TREACLE AND SPOTTED DICK

“If you don’t eat yer meat, you can’t have any pudding. How can you have any pudding if you don’t eat yer meat?” - Another Brick in the Wall Part II, Pink Floyd
“I hear water in the walls,” Smith says.
“You hear the treacle pudding. I’m boiling one behind your head.” He’s right. The boiling does sound like water doing something mischievous.
“Treacle? Doesn’t that mean something disgusting?”

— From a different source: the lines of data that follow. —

(* ------------------------------------------------------------------ *)
(** ** C5: every ConfigManager mutation fails before writing *)

Lemma check_duplicate_loop_store (p : provider) ps s :
  exists r, ConfigManager.check_duplicate_loop p ps s = (r, s).
Proof.
  induction ps as [|q ps IH]; simpl; [now exists (Ok tt)|].
  destruct (String.eqb (name q) (name p)); [eexists; reflexivity|].
  destruct (String.eqb (api_base_url q) (api_base_url p)); [eexists; reflexivity|exact IH].
Qed.




(* ------------------------------------------------------------------ *)
(** ** C2: longContextThreshold when longContext is un-set or overwritten *)

Lemma ret_stable {A} (a : A) : thr_stable (ret a).
Proof. intros s. reflexivity. Qed.

Lemma raise_stable {A} e : thr_stable (@raise A e).
Proof. intros s. reflexivity. Qed.

Lemma lift_stable {A} (r : res A) : thr_stable (lift r).
Proof. intros s. reflexivity. Qed.

Lemma say_stable msg : thr_stable (say msg).
Proof. intros s. reflexivity. Qed.

Lemma bind_stable {A B} (m : M A) (k : A -> M B) :
  thr_stable m -> (forall a, thr_stable (k a)) -> thr_stable (bind m k).
Proof.
  intros Hm Hk s. unfold bind. specialize (Hm s).
  destruct (m s) as [[a|e] s'] eqn:E; simpl in *; [now rewrite Hk|exact Hm].
Qed.

Lemma try_except_stable {A} (m : M A) h :
  thr_stable m -> (forall e k, h e = Some k -> thr_stable k) -> thr_stable (try_except m h).
Proof.
  intros Hm Hh s. unfold try_except. specialize (Hm s).
  destruct (m s) as [[a|e] s'] eqn:E; simpl in *; [exact Hm|].
  destruct (h e) as [k|] eqn:Eh; simpl; [|exact Hm].
  rewrite (Hh e k Eh). exact Hm.
Qed.

Lemma for_each_stable {A B} (xs : list A) (acc : B) body :
  (forall x b, thr_stable (body x b)) -> thr_stable (for_each xs acc body).
Proof.
  intros Hb. revert acc. induction xs as [|x xs IH]; intros acc; simpl.
  - apply ret_stable.
  - apply bind_stable; [apply Hb | intros; apply IH].
Qed.

Lemma load_config_stable : thr_stable ConfigManager.load_config.
Proof. intros [f w cs]. unfold ConfigManager.load_config. now destruct f. Qed.

Create HintDb stable.
#[local] Hint Resolve ret_stable raise_stable lift_stable say_stable load_config_stable
  for_each_stable : stable.

(** Decompose a program into its steps and discharge the reading steps. *)
Ltac stable_steps :=
  repeat (first
    [ apply bind_stable; [| intros ?]
    | apply ret_stable | apply raise_stable | apply lift_stable | apply say_stable
    | apply load_config_stable
    | apply for_each_stable; intros ? ?
    | match goal with
      | |- thr_stable (match ?x with _ => _ end) => destruct x
      | |- thr_stable (let (_, _) := ?x in _) => destruct x
      end ]).

Lemma list_models_stable : thr_stable Cli.list_models.
Proof.
  unfold Cli.list_models, ConfigManager.get_all_models, ConfigManager.get_providers.
  stable_steps.
Qed.

Lemma get_then_set_other_stable (router_type : string) (v : json) :
  router_type <> "longContextThreshold" ->
  thr_stable (r <- ConfigManager.get_router_config ;;
              ConfigManager.update_router_config (aset router_type v r)).
Proof.
  intros Hne [f w cs].
  unfold ConfigManager.get_router_config, ConfigManager.update_router_config,
    ConfigManager.load_config, ConfigManager.save_config, bind, ret.
  destruct f as [c|]; simpl; [|reflexivity].
  unfold threshold_of. simpl. unfold router_of at 1. simpl.
  apply aget_aset_other. intros H. now subst.
Qed.

Lemma change_long_context_stable model_value no_restart ccr :
  thr_stable (Cli.change_router "longContext" model_value no_restart ccr).
Proof.
  assert (Hv : existsb (String.eqb "longContext") Cli.valid_types_change = true)
    by reflexivity.
  unfold Cli.change_router. rewrite Hv. cbn [negb].
  unfold Cli.catch_file_not_found.
  apply try_except_stable.
  - unfold ConfigManager.validate_provider_model, ConfigManager.find_providers_for_model,
      ConfigManager.get_all_models, ConfigManager.get_providers.
    apply bind_stable.
    + destruct (str_contains "," model_value); stable_steps;
        try apply list_models_stable.
    + intros final_value.
      intros s. unfold bind at 1.
      pose proof (get_then_set_other_stable "longContext" (JStr final_value)) as H.
      assert (Hne : "longContext" <> "longContextThreshold") by discriminate.
      specialize (H Hne s). unfold bind at 1 in H.
      destruct (ConfigManager.get_router_config s) as [[r|e] s1] eqn:E1; simpl in *;
        [|exact H].
      unfold bind at 1.
      destruct (ConfigManager.update_router_config _ s1) as [[[]|e] s2] eqn:E2;
        simpl in *; [|exact H].
      rewrite <- H. clear E1 E2 H. revert s2.
      match goal with
      | |- forall s2, threshold_of (snd (?P s2)) = threshold_of s2 => change (thr_stable P)
      end.
      stable_steps; destruct ccr; stable_steps.
  - intros e k Hk. destruct e; inversion Hk; subst. stable_steps.
Qed.

Lemma aget_apop_other {V} k k2 (d : list (string * V)) :
  k2 <> k -> aget k2 (apop k d) = aget k2 d.
Proof.
  intros Hne. induction d as [|[k' v'] d IH]; simpl; [reflexivity|].
  destruct (String.eqb k k') eqn:E; simpl.
  - apply String.eqb_eq in E; subst. apply String.eqb_neq in Hne. now rewrite Hne.
  - now rewrite IH.
Qed.

Lemma aget_not_in {V} k (d : list (string * V)) : ~ In k (map fst d) -> aget k d = None.
Proof.
  induction d as [|[k' v'] d IH]; simpl; intros Hn; [reflexivity|].
  destruct (String.eqb k k') eqn:E.
  - apply String.eqb_eq in E; subst. exfalso. now apply Hn; left.
  - apply IH. intros Hin. now apply Hn; right.
Qed.

Lemma aget_apop_same {V} k (d : list (string * V)) :
  NoDup (map fst d) -> aget k (apop k d) = None.
Proof.
  induction d as [|[k' v'] d IH]; simpl; intros Hnd; [reflexivity|].
  inversion Hnd as [|? ? Hnotin Hnd']; subst.
  destruct (String.eqb k k') eqn:E.
  - apply String.eqb_eq in E; subst. now apply aget_not_in.
  - simpl. rewrite E. now apply IH.
Qed.

(** C2 (amended).  On a document whose router section has distinct keys:
    un-setting longContext ([delete_router "longContext"], confirmed, with
    longContext present) succeeds and removes [longContextThreshold];
    un-setting any other router type never changes [longContextThreshold];
    overwriting longContext ([change_router "longContext" ...]) never
    changes [longContextThreshold], whatever the outcome. *)
Theorem long_context_unset_and_overwrite (c : config) (s : store) :
  file s = Some c -> NoDup (map fst (router_of c)) ->
  (forall auto_confirm answer,
     Cli.confirmed auto_confirm answer = true ->
     amem "longContext" (router_of c) = true ->
     exists s', Cli.delete_router "longContext" auto_confirm answer s = (Ok tt, s')
                /\ threshold_of s' = None)
  /\ (forall router_type auto_confirm answer,
        router_type <> "longContext" ->
        threshold_of (snd (Cli.delete_router router_type auto_confirm answer s))
        = threshold_of s)
  /\ (forall model_value no_restart ccr,
        threshold_of (snd (Cli.change_router "longContext" model_value no_restart ccr s))
        = threshold_of s).
Proof.
  intros Hf Hnd. destruct s as [f w cs]. simpl in Hf. subst f.
  split; [|split].
  - intros auto_confirm answer Hc Hlc.
    unfold Cli.delete_router. cbn [existsb Cli.valid_types_delete String.eqb negb orb].
    rewrite Hc. cbn [negb].
    unfold Cli.catch_file_not_found, try_except, ConfigManager.get_router_config,
      ConfigManager.update_router_config, ConfigManager.load_config,
      ConfigManager.save_config, bind, ret, say. simpl.
    rewrite Hlc. simpl.
    destruct (amem "longContextThreshold" (router_of c)) eqn:Ht; simpl;
      eexists; split; try reflexivity; unfold threshold_of; simpl;
      unfold router_of at 1; simpl.
    + rewrite aget_apop_other by discriminate. now apply aget_apop_same.
    + rewrite aget_apop_other by discriminate.
      destruct (aget "longContextThreshold" (router_of c)) eqn:E; [|reflexivity].
      unfold amem in Ht. rewrite E in Ht. discriminate.
  - intros router_type auto_confirm answer Hne.
    unfold Cli.delete_router.
    destruct (existsb (String.eqb router_type) Cli.valid_types_delete) eqn:Ev;
      [|reflexivity].
    assert (Hnt : router_type <> "longContextThreshold").
    { intros ->. discriminate Ev. }
    cbn [negb]. destruct (Cli.confirmed auto_confirm answer); [|reflexivity]. cbn [negb].
    unfold Cli.catch_file_not_found, try_except, ConfigManager.get_router_config,
      ConfigManager.update_router_config, ConfigManager.load_config,
      ConfigManager.save_config, bind, ret, say. simpl.
    apply String.eqb_neq in Hne. rewrite Hne. simpl.
    destruct (amem router_type (router_of c)); simpl; [|reflexivity].
    unfold threshold_of. simpl. unfold router_of at 1. simpl.
    apply aget_apop_other. intros H. now apply Hnt.
  - intros model_value no_restart ccr. apply change_long_context_stable.
Qed.

Lemma long_context_unset_and_overwrite_witness :
  file (empty_store c2_doc) = Some c2_doc /\ NoDup (map fst (router_of c2_doc)) /\
  exists s', Cli.delete_router "longContext" true "" (empty_store c2_doc) = (Ok tt, s')
             /\ threshold_of s' = None.
Proof.
  assert (Hnd : NoDup (map fst (router_of c2_doc))).
  { simpl. repeat constructor; simpl; intuition discriminate. }
  split; [reflexivity|]. split; [exact Hnd|].
  apply (proj1 (long_context_unset_and_overwrite c2_doc (empty_store c2_doc) eq_refl Hnd));
    reflexivity.
Defined.

(** C2 (counterexample to the claim as stated).  Overwriting the
    longContext assignment "p1,m1" with "p1,m2" succeeds and keeps
    [longContextThreshold = 1000]. *)
Lemma overwrite_long_context_keeps_threshold :
  Cli.change_router "longContext" "p1,m2" true CcrStopped (empty_store c2_doc)
  = (Ok tt, snd (Cli.change_router "longContext" "p1,m2" true CcrStopped (empty_store c2_doc)))
  /\ threshold_of (snd (Cli.change_router "longContext" "p1,m2" true CcrStopped
                          (empty_store c2_doc)))
     = Some (JInt 1000).
Proof. split; vm_compute; reflexivity. Qed.

(* ------------------------------------------------------------------ *)
(** ** C4: deleting the longContext model *)




(* ------------------------------------------------------------------ *)
(** ** C10: a missing Router or Providers section reads as empty *)

Lemma st_equiv_refl s : st_equiv s s.
Proof.
  destruct s as [[c|] w cs]; repeat split.
Qed.

Lemma ret_respects {A} (a : A) : respects (ret a).
Proof. intros s1 s2 H. now split. Qed.

Lemma raise_respects {A} e : respects (@raise A e).
Proof. intros s1 s2 H. now split. Qed.

Lemma lift_respects {A} (r : res A) : respects (lift r).
Proof. intros s1 s2 H. now split. Qed.

Lemma say_respects msg : respects (say msg).
Proof.
  intros [f1 w1 c1] [f2 w2 c2] [Hw [Hc Hf]]. simpl in *. subst.
  split; [reflexivity|]. split; [reflexivity|split; [reflexivity|exact Hf]].
Qed.

Lemma bind_resp2 {A B} (m1 m2 : M A) (k1 k2 : A -> M B) :
  resp2 m1 m2 -> (forall a, resp2 (k1 a) (k2 a)) -> resp2 (bind m1 k1) (bind m2 k2).
Proof.
  intros Hm Hk s1 s2 H. unfold bind.
  destruct (Hm s1 s2 H) as [H1 H2].
  destruct (m1 s1) as [r1 s1'], (m2 s2) as [r2 s2']. simpl in *. subst r2.
  destruct r1 as [a|e]; [now apply Hk | now split].
Qed.

Lemma bind_respects {A B} (m : M A) (k : A -> M B) :
  respects m -> (forall a, respects (k a)) -> respects (bind m k).
Proof. intros; now apply bind_resp2. Qed.

Lemma try_except_respects {A} (m : M A) h :
  respects m -> (forall e k, h e = Some k -> respects k) -> respects (try_except m h).
Proof.
  intros Hm Hh s1 s2 H. unfold try_except.
  destruct (Hm s1 s2 H) as [H1 H2].
  destruct (m s1) as [r1 s1'], (m s2) as [r2 s2']. simpl in *. subst r2.
  destruct r1 as [a|e]; [now split|].
  destruct (h e) as [k|] eqn:Eh; [now apply (Hh e k Eh) | now split].
Qed.

Lemma for_each_respects {A B} (xs : list A) (acc : B) body :
  (forall x b, respects (body x b)) -> respects (for_each xs acc body).
Proof.
  intros Hb. revert acc. induction xs as [|x xs IH]; intros acc; simpl.
  - apply ret_respects.
  - apply bind_respects; [apply Hb | intros; apply IH].
Qed.

(** Reading the document and continuing with steps that see it only
    through its defaults. *)
Lemma load_then_respects {A} (k : config -> M A) :
  (forall c1 c2, cfg_equiv c1 c2 -> resp2 (k c1) (k c2)) ->
  respects (bind ConfigManager.load_config k).
Proof.
  intros Hk [f1 w1 c1] [f2 w2 c2] H. unfold bind, ConfigManager.load_config.
  destruct H as [Hw [Hc Hf]]. simpl in *.
  destruct f1 as [d1|], f2 as [d2|]; try contradiction; simpl.
  - apply Hk; [exact Hf|]. split; [exact Hw|split; [exact Hc|exact Hf]].
  - split; [reflexivity|]. repeat split; simpl; auto.
Qed.

Lemma save_resp2 c1 c2 : cfg_equiv c1 c2 ->
  resp2 (ConfigManager.save_config c1) (ConfigManager.save_config c2).
Proof.
  intros Hc [f1 w1 k1] [f2 w2 k2] [Hw [Hk _]]. simpl in *. subst.
  split; [reflexivity|]. split; [reflexivity|split; [reflexivity|exact Hc]].
Qed.

Lemma set_Providers_equiv c1 c2 ps :
  cfg_equiv c1 c2 -> cfg_equiv (set_Providers c1 ps) (set_Providers c2 ps).
Proof. intros [Hr [Hp Ht]]. repeat split; auto. Qed.

Lemma set_Router_equiv c1 c2 r :
  cfg_equiv c1 c2 -> cfg_equiv (set_Router c1 r) (set_Router c2 r).
Proof. intros [Hr [Hp Ht]]. repeat split; auto. Qed.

“Close. I think it’s a sugar syrup.”
I’ve decided to try treacle and pudding. Both words I’d associated with the British, not having a real concept of what they were until I happened upon some Heinz pudding cans at the grocery store. I bought two cans: “spotted dick” and “treacle.”
(Incidentally, Heinz was one of the companies to try to institute–along with Grand Daddy Prescott Bush–a corporate coup d’etat of Roosevelt’s government. Heinz and Bush were also fascist Nazi sympathizers.)
I boil the can for 35 minutes, according to instruction. I gingerly move it out of the pan. As I open it, it makes a little “splut” noise. I turn it upside down into a bowl, and open the other side. The pudding collapses down neatly. I garnish it with whipped cream.
The grain of the pudding is like a finely baked moist cake. It’s intensely sweet, and hot. I don’t think I’ve eaten anything this sweet before.
“What do you think of this?”
“It’s nothing I would choose to eat. It’s not bad or anything. Just a little bit too sweet. Plus it’s got a horrible name. Treacle, and spotted dick.”
Smith picks up my plate after I finish.
“Oh, you’re sweet. But not as sweet as treacle.”
“Thank God. I’d get diabetes. Don’t Dick and Jane have a dog named Spot? They could have spotted Dick.”
“See Jane lick Dick.”
“Now, now. Jane speak with spotted tongue.”